Turning to the mechanism of cabinet's work during the presidential vacuum, Salam said: “Nowadays, the cabinet's permanent mission is facilitating the work of the executive authority in the country, but today it has assumed presidential powers.”
“We're always urging everyone to exert all efforts to elect a president. We won't engage in disputes over managing our responsibilities as every issue must be subject to consensus among the government's components and political forces complied with this,” the PM added.
“We discussed the agenda and adopted the issues that enjoyed consensus.
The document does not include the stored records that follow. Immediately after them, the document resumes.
(* ===== verification/Taxonomy.v ===== *)
(** * The semantic taxonomy

    abi-registry/src/taxonomy.ts: the entries that give raw events a name, their
    validation and the conflicts between them; taxonomyResolver.ts, which finds
    the entry an event means; wellKnownTaxonomy.ts, the entries that are built in;
    and what pulse-core/src/EventEngine.ts asks the resolver.  Validation errors
    are the paths they are about; Date.parse and the XDR reader are arguments. *)

From S2P Require Import Prelude JsMap JsValue Decimal CanonicalJson Evidence Spec.

(** ** Entries *)

Definition TAXONOMY_NAMESPACE_ROOTS : list string :=
  ["account"; "asset"; "bridge"; "claimable"; "contract"; "data"; "governance"; "loan"; "lp"; "nft"; "offer"; "oracle";
   "payment"; "stake"; "swap"; "trustline"; "vault"].

Inductive TopicMatcher :=
  | MSymbol (symbol : string)
  | MAny (type : option PrimitiveType).

Inductive DataShape := ShapeVoid | ShapeScalar | ShapeMap | ShapeVec.
Inductive TrailingTopics := Forbidden | Allowed.

#[export] Instance DataShape_eq_dec : EqDecision DataShape.
Proof. solve_decision. Defined.
#[export] Instance TopicMatcher_eq_dec : EqDecision TopicMatcher.
Proof. solve_decision. Defined.

Record TaxonomyMatch := {
  tm_topics : list TopicMatcher;
  tm_trailingTopics : option TrailingTopics;
  tm_dataShape : option DataShape;
}.

Inductive ParameterMapping :=
  | FromTopic (index : Z) (type : PrimitiveType)
  | FromData (path : option string) (type : PrimitiveType)
  | Constant (value : jsval).

Inductive ScopeKind := KContract | KWasmHash | KInterface.

#[export] Instance ScopeKind_eq_dec : EqDecision ScopeKind.
Proof. solve_decision. Defined.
I sought with all political forces to endorse consensus in practicing our role and jurisdiction and we will put aside any issue that does not enjoy consensus in cabinet,” Salam stated.
He said some agenda items require decrees and others do not require such an authorization.
“This also applies to normal decrees that are not on the agenda, which will be discussed during the sessions and the signatures will be made through consensus,” said Salam.
“Some might say that these decrees can be appealed but we're trying to grant them the highest level of legitimacy. We're keen to facilitate the issues that have to do with citizens' affairs,” he pointed out.
“Decrees will be issued as usual and we'll seek to facilitate the work of cabinet and all state administrations,” Salam said, adding that “things will be endorsed through consensus” or through a vote in absence of unanimity.
Several suicide bombers who have struck areas across Beirut have had Gulf citizenship.
On Wednesday, a Saudi blew himself up in his room at Duroy Hotel, located in Beirut's Raouche seafront, as General Security officers raided the premises.
They detained a second suspected Saudi bomber in the sweep. A third person is on the run.
A string of security incidents over the past week has rattled Lebanon, and Beirut in particular, after what had been a calm and stable stretch of several months.
On Monday, a suicide bomber blew himself up near a checkpoint in Beirut's Tayyouneh area, killing a General Security officer.
Another bombing in eastern Lebanon's Dahr al-Baydar area last week killed a police officer.